Exercise -
Your task is to reproduce exactly the lines that run from the beginning of the data through the line where "Quaternion_fromRotationMatrix := fromRotationMatrix;" appears.

--- Records for this task ---

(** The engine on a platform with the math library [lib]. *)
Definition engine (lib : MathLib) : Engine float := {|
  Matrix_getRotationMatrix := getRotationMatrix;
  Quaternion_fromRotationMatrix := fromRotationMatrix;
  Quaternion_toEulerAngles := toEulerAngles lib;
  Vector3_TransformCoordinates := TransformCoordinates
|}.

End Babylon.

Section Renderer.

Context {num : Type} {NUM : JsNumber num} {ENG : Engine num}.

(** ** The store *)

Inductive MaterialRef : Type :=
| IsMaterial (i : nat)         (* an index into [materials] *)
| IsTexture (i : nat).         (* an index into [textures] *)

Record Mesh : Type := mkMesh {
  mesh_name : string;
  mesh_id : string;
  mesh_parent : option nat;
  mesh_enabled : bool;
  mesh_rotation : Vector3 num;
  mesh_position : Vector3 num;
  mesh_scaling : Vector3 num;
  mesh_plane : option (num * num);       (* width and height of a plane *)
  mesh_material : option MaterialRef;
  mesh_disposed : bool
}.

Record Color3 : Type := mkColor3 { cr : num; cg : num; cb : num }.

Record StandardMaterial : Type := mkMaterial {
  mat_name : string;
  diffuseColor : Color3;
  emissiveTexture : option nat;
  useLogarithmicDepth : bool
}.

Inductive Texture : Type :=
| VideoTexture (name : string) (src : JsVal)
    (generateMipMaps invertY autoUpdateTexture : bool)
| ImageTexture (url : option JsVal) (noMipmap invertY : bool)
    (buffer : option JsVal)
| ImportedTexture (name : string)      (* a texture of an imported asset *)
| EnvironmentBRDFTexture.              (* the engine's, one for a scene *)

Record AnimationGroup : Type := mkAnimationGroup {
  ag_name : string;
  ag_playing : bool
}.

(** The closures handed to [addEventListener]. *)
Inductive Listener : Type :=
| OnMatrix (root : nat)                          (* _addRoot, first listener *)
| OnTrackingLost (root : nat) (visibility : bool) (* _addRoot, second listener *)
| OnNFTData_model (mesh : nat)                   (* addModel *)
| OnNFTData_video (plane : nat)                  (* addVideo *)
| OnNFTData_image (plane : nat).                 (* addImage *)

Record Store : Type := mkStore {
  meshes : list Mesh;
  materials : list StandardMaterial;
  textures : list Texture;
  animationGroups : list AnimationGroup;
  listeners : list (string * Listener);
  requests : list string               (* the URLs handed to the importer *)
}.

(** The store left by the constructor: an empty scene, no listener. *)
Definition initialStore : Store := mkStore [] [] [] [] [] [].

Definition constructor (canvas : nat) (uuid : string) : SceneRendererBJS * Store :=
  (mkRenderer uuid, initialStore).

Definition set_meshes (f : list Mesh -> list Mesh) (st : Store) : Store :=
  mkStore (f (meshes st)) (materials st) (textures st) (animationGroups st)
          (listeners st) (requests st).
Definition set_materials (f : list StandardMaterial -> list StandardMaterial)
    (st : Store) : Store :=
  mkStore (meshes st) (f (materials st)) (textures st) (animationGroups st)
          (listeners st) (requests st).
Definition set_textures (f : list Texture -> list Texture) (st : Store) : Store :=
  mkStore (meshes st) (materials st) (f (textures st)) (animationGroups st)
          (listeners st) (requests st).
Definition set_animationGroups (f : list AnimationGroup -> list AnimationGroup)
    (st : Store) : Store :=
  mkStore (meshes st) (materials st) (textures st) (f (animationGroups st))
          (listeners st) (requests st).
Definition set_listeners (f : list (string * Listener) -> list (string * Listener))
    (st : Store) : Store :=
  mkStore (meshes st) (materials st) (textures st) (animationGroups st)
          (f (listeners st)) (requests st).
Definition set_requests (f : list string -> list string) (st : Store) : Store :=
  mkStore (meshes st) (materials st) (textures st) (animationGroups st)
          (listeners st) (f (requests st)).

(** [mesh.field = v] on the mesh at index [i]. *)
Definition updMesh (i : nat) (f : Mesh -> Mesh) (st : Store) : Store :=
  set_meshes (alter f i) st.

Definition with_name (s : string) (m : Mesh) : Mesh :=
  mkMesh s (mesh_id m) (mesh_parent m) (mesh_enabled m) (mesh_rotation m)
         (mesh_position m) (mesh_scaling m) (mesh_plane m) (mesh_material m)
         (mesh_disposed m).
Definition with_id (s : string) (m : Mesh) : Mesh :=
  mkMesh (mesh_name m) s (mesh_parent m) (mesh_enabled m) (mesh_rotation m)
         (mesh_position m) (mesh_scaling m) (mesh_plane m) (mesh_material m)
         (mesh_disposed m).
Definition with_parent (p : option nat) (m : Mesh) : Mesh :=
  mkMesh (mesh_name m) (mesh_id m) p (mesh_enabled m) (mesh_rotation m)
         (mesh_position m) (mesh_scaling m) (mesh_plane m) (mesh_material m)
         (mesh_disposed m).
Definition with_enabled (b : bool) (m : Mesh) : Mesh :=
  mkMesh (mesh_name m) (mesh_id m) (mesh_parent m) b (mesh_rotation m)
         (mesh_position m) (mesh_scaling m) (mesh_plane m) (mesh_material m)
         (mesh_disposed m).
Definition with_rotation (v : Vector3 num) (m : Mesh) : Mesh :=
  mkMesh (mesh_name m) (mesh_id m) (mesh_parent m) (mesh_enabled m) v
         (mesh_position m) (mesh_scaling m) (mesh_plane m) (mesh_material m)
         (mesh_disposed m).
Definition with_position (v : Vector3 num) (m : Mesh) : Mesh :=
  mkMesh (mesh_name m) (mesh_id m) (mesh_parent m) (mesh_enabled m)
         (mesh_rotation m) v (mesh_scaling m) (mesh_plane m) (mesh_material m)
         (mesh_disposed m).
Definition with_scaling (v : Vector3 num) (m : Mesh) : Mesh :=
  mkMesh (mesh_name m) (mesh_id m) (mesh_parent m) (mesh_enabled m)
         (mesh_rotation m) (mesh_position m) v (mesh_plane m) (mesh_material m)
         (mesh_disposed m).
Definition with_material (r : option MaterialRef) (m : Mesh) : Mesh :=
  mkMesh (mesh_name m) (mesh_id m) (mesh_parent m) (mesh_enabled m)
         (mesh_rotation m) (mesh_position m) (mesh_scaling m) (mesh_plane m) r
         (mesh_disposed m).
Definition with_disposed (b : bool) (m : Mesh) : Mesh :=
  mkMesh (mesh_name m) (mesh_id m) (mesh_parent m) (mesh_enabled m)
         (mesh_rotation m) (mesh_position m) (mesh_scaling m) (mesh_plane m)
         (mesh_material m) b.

---

Exercise result -
(** The engine on a platform with the math library [lib]. *)
Definition engine (lib : MathLib) : Engine float := {|
  Matrix_getRotationMatrix := getRotationMatrix;
  Quaternion_fromRotationMatrix := fromRotationMatrix;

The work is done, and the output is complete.